Exercise: Scan the lines below for "reflexivity"; report the number of lines that contain it, and only that.

Provided information:

Lemma congestion_loop_ticked (areas : list CongestionArea) :
  forall (v : VehicleAgent) (rng : Random.Rng),
  exists waited v' rng',
    congestion_loop v areas rng = (waited, v', rng') /\ ticked waited v v'.
Proof.
  induction areas as [|area rest IH]; intros v rng.
  - exists false, v, rng. split; [reflexivity|].
    unfold ticked. repeat split; auto; try lia.
    apply Forall_forall. intros c Hc. left. exact Hc.
  - cbn [congestion_loop].
    destruct (pos_eqb (area_position area) (position v) && (7 <? area_level area)).
    2:{ apply IH. }
    destruct (Random.random rng) as [u r1].
    destruct (Random.Qltb u (3 # 10)).
    + pose proof (recalculate_path_route (with_state REROUTING v) r1) as R.
      destruct (_recalculate_path (with_state REROUTING v) r1) as [v1 r2].
      cbn [fst] in R. destruct R as (Rv & Rt & _ & Rl & _ & Rall).
      destruct (IH (with_state MOVING v1) r2) as (waited & v' & rng' & -> & T).
      exists waited, v', rng'. split; [reflexivity|].
      rewrite Rv in T. clear Rv. destruct v as [a p d g s pth i w t st sp].
      unfold ticked in *. cbn in *.
      destruct T as (T1 & T2 & T3 & T4 & T5 & T6 & T7 & T8 & T9 & T10 & T11 & T12 & T13).
      repeat split; auto; try lia.
      * rewrite <- Rt, <- T10. reflexivity.
      * apply Forall_forall. intros c Hc.
        rewrite Forall_forall in T12, Rall.
        destruct (T12 c Hc) as [Hc1|Hc1]; [apply (Rall c Hc1) | right; exact Hc1].
      * destruct T13 as [->|[E|E]]; auto.
    + exists true, (with_waiting_time (waiting_time v + 1) v), r1.
      split; [reflexivity|]. destruct v. unfold ticked. cbn.
      repeat split; auto; try lia.
      apply Forall_forall. intros c Hc. left. exact Hc.
Qed.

Exercise result: 4